### [Data for analysis]
Lemma chapter_word_counts_within_title_witness :
  list_sum (map snd two_chapters)
  <= word_count
       (normalize
          (el "DIV1" [("N", "1"); ("TYPE", "TITLE")] None None
             [ el "DIV3" [("N", "I"); ("TYPE", "CHAPTER")] None None
                 [ el "HEAD" [] (Some "Chapter I - General") None [];
                   el "P" [] (Some "This part applies.") None [] ];
               el "DIV3" [("N", "II"); ("TYPE", "CHAPTER")] None None
                 [ el "HEAD" [] (Some "Chapter II - [Reserved]") None [] ] ])).
Proof.
  apply chapter_word_counts_within_title.
  - vm_compute. reflexivity.
  - repeat constructor.
  - vm_compute. reflexivity.
Defined.

(** With a chapter inside a chapter the sum is more than the whole: 10 words
    for the two chapters of a title division of 6 words. *)
Example nested_chapter_word_counts_exceed_title :
  word_count (normalize nested_chapter_title) = 6.
Proof. vm_compute. reflexivity. Qed.
(** * nuts: request handlers of the release server (lib/nuts.js)

    A shallow embedding of the route handlers of [lib/nuts.js] and of the
    GitHub backend's [getAssetStream] (lib/backends/github.js).

    A handler is a promise chain over the request.  It is embedded as a
    function from the asset cache to the ordered list of effects the chain
    performs (calls on [this.versions], on [this.backend], on [this.cache]
    and on the response object, and the final [next(err)]), the cache
    afterwards and the value the chain settles with. *)

From stdpp Require Import base option list gmap strings.
From Stdlib Require Import NArith ZArith Ascii String DecimalString.

Local Open Scope string_scope.
Local Open Scope list_scope.

(** ** JavaScript values the handlers touch *)

Module Js.

(** A route or query parameter: a string, or [undefined]/[null]. *)
Definition value := option string.

(** [!v] is true for [undefined], [null] and the empty string. *)
Definition truthy (v : value) : bool :=
  match v with
  | Some s => negb (String.eqb s EmptyString)
  | None => false
  end.

(** [a || b] on a parameter and a string literal. *)
Definition or_default (v : value) (d : string) : string :=
  match v with
  | Some s => if String.eqb s EmptyString then d else s
  | None => d
  end.

(** String conversion of a variable holding a string or [null]. *)
Definition concat_null (v : value) : string :=
  match v with
  | Some s => s
  | None => "null"
  end.

(** String conversion of a variable holding a string or [undefined]. *)
Definition concat_undefined (v : value) : string :=
  match v with
  | Some s => s
  | None => "undefined"
  end.

(** [new Error(msg)], and the [ReferenceError] raised when an unbound
    identifier is evaluated. *)
Inductive error :=
| Error (message : string)
| ReferenceError (message : string).

(** A settled promise. *)
Inductive settled (A : Type) :=
| Fulfilled (a : A)
| Rejected (e : error).
Arguments Fulfilled {A} a.
Arguments Rejected {A} e.

(** The double quote character, for messages that quote a name. *)
Definition dq : string := String "034"%char EmptyString.

End Js.

Export Js(error(..), settled(..)).

#[global] Instance error_eq_dec : EqDecision Js.error.
Proof. solve_decision. Defined.

#[global] Instance settled_eq_dec `{EqDecision A} : EqDecision (Js.settled A).
Proof. solve_decision. Defined.

(** ** Data model *)

(** The bytes of an asset, as a stream delivers them. *)
Abbreviation Bytes := (list Byte.byte).

(** An entry of [version.platforms]: [asset.id] is the cache key,
    [asset.raw.url] the locator the GitHub backend fetches. *)
Record Asset := mkAsset {
  id : N;
  type : string;
  filename : string;
  size : N;
  raw_url : string
}.

(** A version object as [this.versions] hands it out. *)
Record Release := mkRelease {
  tag : string;
  channel : string;
  platforms : list Asset;
  notes : string;
  published_at : Z
}.

(** The argument of [versions.resolve] and [versions.filter]. *)
Record Query := mkQuery {
  q_channel : Js.value;
  q_platform : Js.value;
  q_tag : string
}.

(** An entry of a parsed RELEASES file; the handler reads [semver] and
    [filename] and writes [filename]. *)
Record Entry := mkEntry {
  sha : string;
  e_filename : string;
  e_size : N;
  semver : string
}.

(** [req.params], [req.query], [req.useragent] and the parts of the
    request [getFullUrl] reads. *)
Record Params := mkParams {
  p_channel : Js.value;
  p_platform : Js.value;
  p_tag : Js.value;
  p_filename : Js.value;
  p_version : Js.value
}.

Record QueryString := mkQueryString {
  qs_filetype : Js.value;
  qs_version : Js.value;
  qs_platform : Js.value
}.

Record UserAgent := mkUserAgent {
  isMac : bool;
  isWindows : bool;
  isLinux : bool;
  isLinux64 : bool
}.

Record Request := mkRequest {
  params : Params;
  query : QueryString;
  useragent : UserAgent;
  protocol : string;
  host : string;
  originalUrl : string
}.

(** The object sent by the Mac-style update check. *)
Record UpdateInfo := mkUpdateInfo {
  u_url : string;
  u_name : string;
  u_notes : string;
  u_pub_date : string
}.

### [How to complete this task]
The material is to be given again in full and without variation.

### [Your solution]
Lemma chapter_word_counts_within_title_witness :
  list_sum (map snd two_chapters)
  <= word_count
       (normalize
          (el "DIV1" [("N", "1"); ("TYPE", "TITLE")] None None
             [ el "DIV3" [("N", "I"); ("TYPE", "CHAPTER")] None None
                 [ el "HEAD" [] (Some "Chapter I - General") None [];
                   el "P" [] (Some "This part applies.") None [] ];
               el "DIV3" [("N", "II"); ("TYPE", "CHAPTER")] None None
                 [ el "HEAD" [] (Some "Chapter II - [Reserved]") None [] ] ])).
Proof.
  apply chapter_word_counts_within_title.
  - vm_compute. reflexivity.
  - repeat constructor.
  - vm_compute. reflexivity.
Defined.

(** With a chapter inside a chapter the sum is more than the whole: 10 words
    for the two chapters of a title division of 6 words. *)
Example nested_chapter_word_counts_exceed_title :
  word_count (normalize nested_chapter_title) = 6.
Proof. vm_compute. reflexivity. Qed.
(** * nuts: request handlers of the release server (lib/nuts.js)

    A shallow embedding of the route handlers of [lib/nuts.js] and of the
    GitHub backend's [getAssetStream] (lib/backends/github.js).

    A handler is a promise chain over the request.  It is embedded as a
    function from the asset cache to the ordered list of effects the chain
    performs (calls on [this.versions], on [this.backend], on [this.cache]
    and on the response object, and the final [next(err)]), the cache
    afterwards and the value the chain settles with. *)

From stdpp Require Import base option list gmap strings.
From Stdlib Require Import NArith ZArith Ascii String DecimalString.

Local Open Scope string_scope.
Local Open Scope list_scope.

(** ** JavaScript values the handlers touch *)

Module Js.

(** A route or query parameter: a string, or [undefined]/[null]. *)
Definition value := option string.

(** [!v] is true for [undefined], [null] and the empty string. *)
Definition truthy (v : value) : bool :=
  match v with
  | Some s => negb (String.eqb s EmptyString)
  | None => false
  end.

(** [a || b] on a parameter and a string literal. *)
Definition or_default (v : value) (d : string) : string :=
  match v with
  | Some s => if String.eqb s EmptyString then d else s
  | None => d
  end.

(** String conversion of a variable holding a string or [null]. *)
Definition concat_null (v : value) : string :=
  match v with
  | Some s => s
  | None => "null"
  end.

(** String conversion of a variable holding a string or [undefined]. *)
Definition concat_undefined (v : value) : string :=
  match v with
  | Some s => s
  | None => "undefined"
  end.

(** [new Error(msg)], and the [ReferenceError] raised when an unbound
    identifier is evaluated. *)
Inductive error :=
| Error (message : string)
| ReferenceError (message : string).

(** A settled promise. *)
Inductive settled (A : Type) :=
| Fulfilled (a : A)
| Rejected (e : error).
Arguments Fulfilled {A} a.
Arguments Rejected {A} e.

(** The double quote character, for messages that quote a name. *)
Definition dq : string := String "034"%char EmptyString.

End Js.

Export Js(error(..), settled(..)).

#[global] Instance error_eq_dec : EqDecision Js.error.
Proof. solve_decision. Defined.

#[global] Instance settled_eq_dec `{EqDecision A} : EqDecision (Js.settled A).
Proof. solve_decision. Defined.

(** ** Data model *)

(** The bytes of an asset, as a stream delivers them. *)
Abbreviation Bytes := (list Byte.byte).

(** An entry of [version.platforms]: [asset.id] is the cache key,
    [asset.raw.url] the locator the GitHub backend fetches. *)
Record Asset := mkAsset {
  id : N;
  type : string;
  filename : string;
  size : N;
  raw_url : string
}.

(** A version object as [this.versions] hands it out. *)
Record Release := mkRelease {
  tag : string;
  channel : string;
  platforms : list Asset;
  notes : string;
  published_at : Z
}.

(** The argument of [versions.resolve] and [versions.filter]. *)
Record Query := mkQuery {
  q_channel : Js.value;
  q_platform : Js.value;
  q_tag : string
}.

(** An entry of a parsed RELEASES file; the handler reads [semver] and
    [filename] and writes [filename]. *)
Record Entry := mkEntry {
  sha : string;
  e_filename : string;
  e_size : N;
  semver : string
}.

(** [req.params], [req.query], [req.useragent] and the parts of the
    request [getFullUrl] reads. *)
Record Params := mkParams {
  p_channel : Js.value;
  p_platform : Js.value;
  p_tag : Js.value;
  p_filename : Js.value;
  p_version : Js.value
}.

Record QueryString := mkQueryString {
  qs_filetype : Js.value;
  qs_version : Js.value;
  qs_platform : Js.value
}.

Record UserAgent := mkUserAgent {
  isMac : bool;
  isWindows : bool;
  isLinux : bool;
  isLinux64 : bool
}.

Record Request := mkRequest {
  params : Params;
  query : QueryString;
  useragent : UserAgent;
  protocol : string;
  host : string;
  originalUrl : string
}.

(** The object sent by the Mac-style update check. *)
Record UpdateInfo := mkUpdateInfo {
  u_url : string;
  u_name : string;
  u_notes : string;
  u_pub_date : string
}.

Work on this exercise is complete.